Aan de Voorzitter van de Tweede Kamer der Staten-Generaal
Den Haag, 1 september 2015
Jaarlijks wordt uw kamer geïnformeerd over mijn oordeel over het functioneren van
de Nederlandse Zorgautoriteit (NZa).
Op 2 april 2015 heeft u de Kabinetsreactie1 ontvangen op het rapport van de onderzoekscommissie Borstlap naar het intern functioneren
van de NZa en de vijfjaarlijkse evaluatie van de Wmg en de NZa, uitgevoerd door adviesbureau
Andersson Elffers Felix (AEF).
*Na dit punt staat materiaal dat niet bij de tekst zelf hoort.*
(** Everything after the insert. *)
Lemma listed_outcome item n w2 before :
  unlisted (db w1) item_id → inventory (db w1) !! item_id = Some item → i_id item = item_id → 0 < i_current_stock_mt item →
  lot_reached (of_cents (i_current_stock_mt item)) product →
  offers w (db w1) item product dp k u org n → db w2 = backed_in (db w1) n → database_checks (db w2) →
  static w1 w2 →
  item_outcome w item_id k u org (finish_publication n product dp (i_id item) u before w2).
Proof.
  intros Hnone Hitem Hid Hq Hlot Hoffer Hdb2 Hc2 Hst2.
  destruct swept_books as [Hex1 Hl1]. destruct (places_static w2 Hst2 Hproduct) as (Ep & Ed & Eg & Es & Ek & Ec).
  destruct (offer_row w (db w1) item product dp k u org n Hoffer) as (Hnew & Hopen & Hi & Hrem & Hqty & Hwin & Hask & Hpid & Hdid).
  assert (same_market (backed_in (db w1) n) (db w2)) as Hsame by (by rewrite Hdb2).
  assert (market_ok (db w2)) as Hok2.
  { apply (market_ok_backed (db w1) (db w2) n); try done; [by rewrite Hopen|lia|by rewrite Hwin]. }
  assert (items_exist (db w2)) as Hex2.
  { apply (backed_items (db w1) (db w2) n); try done. intros i Hii. rewrite Hi, Hid in Hii. injection Hii as <-. by eexists. }
  assert (orders (db w2) !! o_id n = Some n) as Hrow by (rewrite Hdb2; apply lookup_insert_eq).
  assert (tradable_terms (db w2) n) as Hterms.
  { unfold tradable_terms, order_delivery_point. rewrite Ep, Ed. by eapply (offer_tradable w (db w1)). }
  pose proof (finish_publication_outcome n product dp (i_id item) u before w2 Hok2 Hex2 ltac:(by rewrite Es) Hrow Hopen Hterms)
    as Hfin.
  destruct (finish_publication _ _ _ _ _ _ w2) as [r w3|e w3].
  - destruct Hfin as (Hr & Hok3 & Hcom & ts & now & Hnow & Hm).
    { intros now [i ->]. eapply offer_unexpired; [done..|]. exists i. by rewrite Ek. }
    right. rewrite Es in Hm. exists stored, product, dp, t, (db w1), item, n, (db w2), ts, now. split_and!; try done.
    + destruct Hc2 as (Hall & _). by apply (Hall (o_id n) n).
    + destruct Hnow as [i ->]. exists i. by rewrite Ek.
  - cbn. unfold uncommitted in *. rewrite Hfin; [done|].
    intros now [i ->]. eapply offer_unexpired; [done..|]. exists i. by rewrite Ek.
Qed.

Lemma publish_swept_outcome orgs w2 :
  reads w1 w2 → (∀ g, orgs !! org = Some g → organizations (db w) !! org = Some g) →
  item_outcome w item_id k u org (publish_swept item_id product dp k u org orgs w2).
Proof.
  intros H12 Horgs. unfold publish_swept.
  assert (committed w1 = committed w) as Hc1 by apply Hst. assert (committed w = db w) as Hcw by exact Hsync.
  assert (∀ e w', uncommitted w1 w' → item_outcome w item_id k u org (Raise e w')) as Hfail
    by (intros e w' H; unfold item_outcome, uncommitted in *; congruence).
  assert (∀ a b : World, reads w1 a → reads a b → uncommitted w1 b) as Hrr
    by (intros a b Ha Hb; destruct (transitivity Ha Hb) as (_ & ? & _); done).
  apply (frame_bind reads); [keeps|intros e w3 H3; by eapply Hfail, Hrr|]. intros item w3 Hitem H3.
  assert (reads w1 w3) as Hr3 by (by trans w2). apply own_item_ok in Hitem as [Hitem _].
  assert (db w2 = db w1) as E2 by apply H12. rewrite E2 in Hitem.
  pose proof (proj1 (proj2 (proj2 (proj1 (proj2 Hok1)))) _ _ Hitem) as Hid. cbn in Hid.
  apply (frame_bind uncommitted); [keeps|intros e w4 H4; apply Hfail; destruct Hr3 as (_ & Hc3 & _); unfold uncommitted in *; congruence|].
  intros p' w4 Hp' _. assert (db w3 = db w1) as E3 by apply Hr3.
  assert (products (db w1) = products (db w)) as Eprod by apply Hst.
  apply recheck_ok in Hp' as [H4 ->]; [|rewrite E3; apply Hok1|rewrite E3, Eprod; apply Hproduct].
  assert (reads w1 w4) as Hr4 by (by trans w3). assert (db w4 = db w1) as E4 by apply Hr4.
  apply (frame_bind reads); [keeps|intros e w5 H5; by eapply Hfail, Hrr|]. intros live w5 Hlive H5.
  assert (reads w1 w5) as Hr5 by (by trans w4). rewrite Hid in Hlive.
  destruct live as [o|].
  { left. split; [destruct Hr5 as (_ & -> & _); exact Hc1|]. right.
    apply existing_listing_ok in Hlive; [|rewrite E4; apply keyed_orders, Hok1].
    exists o. split; [|done]. rewrite E4 in Hlive.
    rewrite (static_time w w4) in Hlive by (etrans; [exact Hst|by apply reads_static]). eapply swept_live; [apply due_rows|exact Hled|exact Hlive]. }
  apply (frame_bind reads); [keeps|intros e w6 H6; by eapply Hfail, Hrr|]. intros backlog w6 Hback H6.
  assert (reads w1 w6) as Hr6 by (by trans w5).
  apply (frame_bind reads); [keeps|intros e w7 H7; by eapply Hfail, Hrr|]. intros [] w7 [Hnb _]%refuse_ok H7.
  assert (unlisted (db w1) item_id) as Hnone.
  { rewrite <-E4. rewrite Hid in Hback. eapply existing_listing_none; [exact Hlive|exact Hback|exact Hnb|by apply H5|].
    by apply static_time, reads_static. }
  assert (reads w1 w7) as Hr7 by (by trans w6).
  apply (frame_bind reads); [keeps|intros e w8 H8; by eapply Hfail, Hrr|]. intros q w8 Hq H8.
  assert (reads w1 w8) as Hr8 by (by trans w7). apply publishable_ok in Hq as (-> & Hq & Hlot).
  destruct (orgs !! org) as [g|] eqn:Hg; [|apply Hfail; apply Hr8].
  apply (frame_bind reads); [keeps|intros e w9 H9; by eapply Hfail, Hrr|]. intros n w9 Hn H9.
  assert (reads w1 w9) as Hr9 by (by trans w8). assert (db w8 = db w1) as E8 by apply Hr8.
  apply build_listing_ok in Hn.
  2: { rewrite E8. assert (organizations (db w1) = organizations (db w)) as -> by apply Hst. by apply Horgs. }
  rewrite E8 in Hn. assert (offers w (db w1) item product dp k u org n) as Hoffer.
  { destruct Hn as (g' & ordinal & price & e & Hg' & Hp & He & Hx). exists g', ordinal, price, e.
    split_and!; [done|done| |apply Hx|apply Hx]. unfold listing_expires in *. case_bool_decide; [|done]. destruct He as (t' & Ht' & ->). exists t'. split; [|done].
    eapply observed_static; [|exact Ht']. etrans; [exact Hst|by apply reads_static]. }
  apply (frame_bind reads); [keeps|intros e w10 H10; by eapply Hfail, Hrr|]. intros before w10 _ H10.
  assert (reads w1 w10) as Hr10 by (by trans w9). assert (db w10 = db w1) as E10 by apply Hr10.
  destruct (offer_row w (db w1) item product dp k u org n Hoffer) as (_ & _ & Hi & Hrem & _).
  pose proof (list_stock_outcome n item k org w10 ltac:(rewrite E10; apply Hok1) ltac:(by rewrite E10, Hid) Hi Hrem) as Hlist.
  unfold mbind at 1, M_bind at 1.
  destruct (list_stock n (i_id item) (i_current_stock_mt item) k org w10) as [[r|] w11|e w11].
  - destruct Hlist as ((key & o & Hk & Ho & Hh & Hr) & Hu). left. destruct Hr10 as (_ & Hc10 & _). unfold uncommitted in Hu.
    split; [congruence|]. left. exists key, o. rewrite <-Hcw. split_and!; try done. by rewrite <-Hc1, <-Hc10.
  - destruct Hlist as (Hdb11 & Hch11 & Hc11 & Hs11 & Hk11). rewrite E10 in Hdb11.
    eapply listed_outcome; try done. destruct Hr10 as (_ & Hc10 & Hs10 & Hk10).
    unfold static. rewrite Hc11, Hs11, Hk11, Hdb11. by split_and!.
  - apply Hfail. destruct Hr10 as (_ & Hc10 & _). unfold uncommitted in *. congruence.
Qed.
End swept.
In deze kabinetsreactie ben ik ingegaan op de conclusies
en aanbevelingen van de commissie Borstlap en AEF en daarin is de beoordeling van
het functioneren van de NZa in 2013 integraal meegenomen2.
Ook heeft de NZa naar aanleiding van de aanbevelingen verbeterplannen rondom HRM,
informatievoorziening en beveiliging en integriteit opgesteld. Zoals eerder aangegeven
bieden deze verbeterplannen de nieuwe raad van bestuur een basis voor een integraal
en goed beleid op deze gebieden.
De evaluatie betreft ook het grootste deel van 2014. Het oordeel over 2014 kon echter
nog niet meegenomen worden in de Kabinetsreactie, omdat ik op dat moment nog niet
mijn goedkeuring over de jaarrekening 2014 van de NZa had gegeven. Ik heb inmiddels
deze goedkeuring naar de NZa verzonden.
Ik heb aangegeven dat de jaarlijkse beoordeling een ander karakter zal krijgen door
versterking van de P & C cyclus en de uitbreiding van het jaarverslag door de NZa.
Dit naar aanleiding van de conclusies van zowel AEF en de commissie Borstlap dat de
huidige manier van beoordelen te beperkt is. Dit zal met ingang van de beoordeling
over 2016 gebeuren, zodat de NZa de mogelijkheid heeft om de verantwoordingdocumenten
waarop de beoordeling wordt gebaseerd aan te passen aan het nieuwe karakter van de
beoordeling.
Over 2014 zal ik tegen de achtergrond van bovenstaande geen apart oordeel over het
functioneren van de NZa aan uw Kamer zenden. Dit zou naar mijn mening een herhaling
van zetten zijn en van onvoldoende toegevoegde waarde op de eerdere communicatie
met uw kamer over het functioneren van de NZa.